As I mentioned above, the primary objectives for me to accomplish on the flight were to practice moving about the cabin in weightlessness with one hand while holding an astronomical camera in the other, and to gather data on the feasibility of the activity timeline planned for Flight 2. I also (through a pair of biomedical harnesses that I wore) recorded physiological data on my blood pressure and respiration rate from launch to landing, particularly as I carried out activities during the in-space portion of the flight. And I was indeed able to get a little time enjoying the view as well as do a little PR, shooting a TV recording for SwRI.

All of these objectives, as well as four others, were successfully accomplished — and with about 20 seconds to spare.
As a debriefing tool, I wore a lightweight communications headset that recorded everything I said from suiting up on the ground until after landing. I frequently spoke into that headset to record the flight’s events, lessons learned, and impressions in real time. In the days after the flight, my Flight 2 backup, Dan Durda, and I wrote a long list of almost 50 lessons learned from the mission to aid in preparation for the next flight and to provide feedback to Virgin Galactic to improve future research flights. There isn’t room here to reproduce that full list, but I can tell you a few of the most surprising things I experienced.
First, the sound of the cabin in space was very, very quiet, except for occasional loud firings of the attitude control jets.

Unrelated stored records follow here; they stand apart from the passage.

(** ** Data *)

(** A pointer to the transaction of an entry is the key of the entry: nodes of a [std::map] do
    not move, and a pointer to an erased one dangles. *)
Record CInPoint := mkInPoint { ptx : hash256; in_n : Z }.
Record CTxMemPool := mkPool {
  fSanityCheck : bool;
  nTransactionsUpdated : Z;
  minerPolicyEstimator : CMinerPolicyEstimator;
  minRelayFee : CFeeRate;
  totalTxSize : Z;
  mapTx : gmap hash256 CTxMemPoolEntry;
  mapNextTx : gmap COutPoint CInPoint;
  mapDeltas : gmap hash256 (spec_float * CAmount)
}.
(** The constructor leaves [totalTxSize] as the memory was. *)
Definition CTxMemPool_new (junkSize : Z) (minRelayFee : CFeeRate) : CTxMemPool :=
  mkPool false 0 (CMinerPolicyEstimator_new 25) minRelayFee junkSize ∅ ∅ ∅.
Definition setSanityCheck (fSanityCheck : bool) (p : CTxMemPool) : CTxMemPool :=
  mkPool fSanityCheck (nTransactionsUpdated p) (minerPolicyEstimator p) (minRelayFee p) (totalTxSize p) (mapTx p) (mapNextTx p) (mapDeltas p).
Definition set_estimator (m : CMinerPolicyEstimator) (p : CTxMemPool) : CTxMemPool :=
  mkPool (fSanityCheck p) (nTransactionsUpdated p) m (minRelayFee p) (totalTxSize p) (mapTx p) (mapNextTx p) (mapDeltas p).
Definition set_deltas (d : gmap hash256 (spec_float * CAmount)) (p : CTxMemPool) : CTxMemPool :=
  mkPool (fSanityCheck p) (nTransactionsUpdated p) (minerPolicyEstimator p) (minRelayFee p) (totalTxSize p) (mapTx p) (mapNextTx p) d.
Definition set_txs (updated total : Z) (m : gmap hash256 CTxMemPoolEntry) (next : gmap COutPoint CInPoint) (p : CTxMemPool) : CTxMemPool :=
  mkPool (fSanityCheck p) updated (minerPolicyEstimator p) (minRelayFee p) total m next (mapDeltas p).
Definition GetTx (p : CTxMemPool) (h : hash256) : option CTransaction := e_tx <$> mapTx p !! h.

(** The orders of the maps. *)
Definition hash_le (a b : hash256) : Prop := of_le_bytes a <= of_le_bytes b.
#[export] Instance hash_le_dec : RelDecision hash_le.
Proof. intros a b. unfold hash_le. apply _. Defined.
Definition hashes_in_order (p : CTxMemPool) : list hash256 := merge_sort hash_le (map fst (map_to_list (mapTx p))).

(** ** Reading *)

Definition pool_size (p : CTxMemPool) : Z := Z.of_nat (base.size (mapTx p)).
Definition pool_exists (p : CTxMemPool) (hash : hash256) : bool := bool_decide (is_Some (mapTx p !! hash)).
Definition pool_lookup (p : CTxMemPool) (hash : hash256) : option CTransaction := GetTx p hash.
Definition queryHashes (p : CTxMemPool) : list hash256 := hashes_in_order p.
Definition getTransactions (p : CTxMemPool) : gset hash256 := dom (mapTx p).
Definition AddTransactionsUpdated (n : Z) (p : CTxMemPool) : CTxMemPool :=
  set_txs (u32 (nTransactionsUpdated p + n)) (totalTxSize p) (mapTx p) (mapNextTx p) p.
(** The outpoints of a transaction in [mapNextTx], in order of their index. *)
Definition spent_indices (p : CTxMemPool) (hashTx : hash256) : list Z :=
  merge_sort Z.le (omap (fun '(o, _) => if bool_decide (out_hash o = hashTx) then Some (out_n o) else None) (map_to_list (mapNextTx p))).
Definition pruneSpent (p : CTxMemPool) (hashTx : hash256) (c : CCoins) : CCoins :=
  foldl (fun c n => match Spend c n with Some (c', _) => c' | None => c end) c (spent_indices p hashTx).

(** ** Adding and removing *)

Fixpoint mark_inputs (hash : hash256) (i : Z) (l : list CTxIn) (next : gmap COutPoint CInPoint) : gmap COutPoint CInPoint :=
  match l with [] => next | x :: l => mark_inputs hash (i + 1) l (<[prevout x := mkInPoint hash i]> next) end.
Definition addUnchecked (hash : hash256) (entry : CTxMemPoolEntry) (p : CTxMemPool) : CTxMemPool :=
  let t := e_tx entry in
  set_txs (u32 (nTransactionsUpdated p + 1)) (u64 (totalTxSize p + e_GetTxSize entry)) (<[hash := entry]> (mapTx p))
    (if negb (Tx_IsZerocoinSpend t) then mark_inputs hash 0 (vin (tx t)) (mapNextTx p) else mapNextTx p) p.

(** The identifiers of the transactions that spend the outputs [outs] of [hash], numbered from
    [i]; [None]: a pointer dangles. *)
Fixpoint spenders (p : CTxMemPool) (hash : hash256) (outs : list CTxOut) (i : Z) : option (list hash256) :=
  match outs with
  | [] => Some []
  | _ :: outs =>
      match mapNextTx p !! mkOutPoint hash i with
      | None => spenders p hash outs (i + 1)
      | Some it => t ← GetTx p (ptx it); rest ← spenders p hash outs (i + 1); Some (cached_hash t :: rest)
      end
  end.
Definition unmark_inputs (l : list CTxIn) (next : gmap COutPoint CInPoint) : gmap COutPoint CInPoint :=
  foldl (fun m x => delete (prevout x) m) next l.
Definition erase_entry (hash : hash256) (e : CTxMemPoolEntry) (p : CTxMemPool) : CTxMemPool :=
  set_txs (u32 (nTransactionsUpdated p + 1)) (u64 (totalTxSize p - e_GetTxSize e)) (delete hash (mapTx p)) (unmark_inputs (vin (tx (e_tx e))) (mapNextTx p)) p.
(** [fuel]: an entry is worth one more than its outputs, see [remove_loop_spec]. *)
Fixpoint remove_loop (fuel : nat) (fRecursive : bool) (txToRemove : list hash256) (removed : list CTransaction) (p : CTxMemPool) :
    option (list CTransaction * CTxMemPool) :=
  match txToRemove, fuel with
  | [], _ => Some (removed, p)
  | _, O => None
  | hash :: txToRemove, S fuel =>
      match mapTx p !! hash with
      | None => remove_loop fuel fRecursive txToRemove removed p
      | Some e =>
          more ← (if fRecursive then spenders p hash (vout (tx (e_tx e))) 0 else Some []);
          remove_loop fuel fRecursive (txToRemove ++ more) (removed ++ [e_tx e]) (erase_entry hash e p)
      end
  end.
Definition entries_weight (m : gmap hash256 CTxMemPoolEntry) : nat := map_fold (fun _ e n => (S (length (vout (tx (e_tx e)))) + n)%nat) 0%nat m.
Definition remove (origTx : CTransaction) (removed : list CTransaction) (fRecursive : bool) (p : CTxMemPool) : option (list CTransaction * CTxMemPool) :=
  more ← (if fRecursive && negb (pool_exists p (cached_hash origTx)) then spenders p (cached_hash origTx) (vout (tx origTx)) 0 else Some []);
  remove_loop (S (length more) + entries_weight (mapTx p)) fRecursive (cached_hash origTx :: more) removed p.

They sounded like someone was sharply banging on a kettle on the spaceship’s hull in staccato fashion.
Second, each time the vehicle pivoted in space — that is, changed its attitude — it took some conscious effort on my part to remain positioned, and when it turned while I was free-floating and transiting between different window work stations, the place I was headed to would pivot around me, sometimes by several feet as I was en route. Each time this occurred I had to compensate by making a second movement to get to the intended location.
Third, I found the sight of our planet mesmerizing and truly vast, with whole portions of North America visible out the windows in a single glance. The rising Moon over the horizon was another amazing sight to see. It’s also worth noting that the g forces during ascent and entry were easy to undergo, as was maneuvering in zero gravity — both likely due to my training experiences.
The future of space research
It’s now been around two years since my rookie spaceflight, and Virgin Galactic is preparing a new class of spacecraft, called Delta, on which I will fly for the NASA astronomical research mission. The flight is notionally set for the fall of 2026, but could be later, depending on Delta’s progress in construction and test flights. Our astronomical camera is ready to go, and so is the biomed harness I will wear to produce more physiological data on the second suborbital flight. I’m really excited to fly a second time, and can envision a point not too far off where numerous researchers are flying to space — some frequently — to get their data.
It’s been an honor and a privilege to be part of opening this new way of doing space research. Someday though, when prices drop enough, I’d love to fly just as a tourist, with the luxury of a lot more time to see the magnificent Earth from space. And I hope you’ll get to do that, too!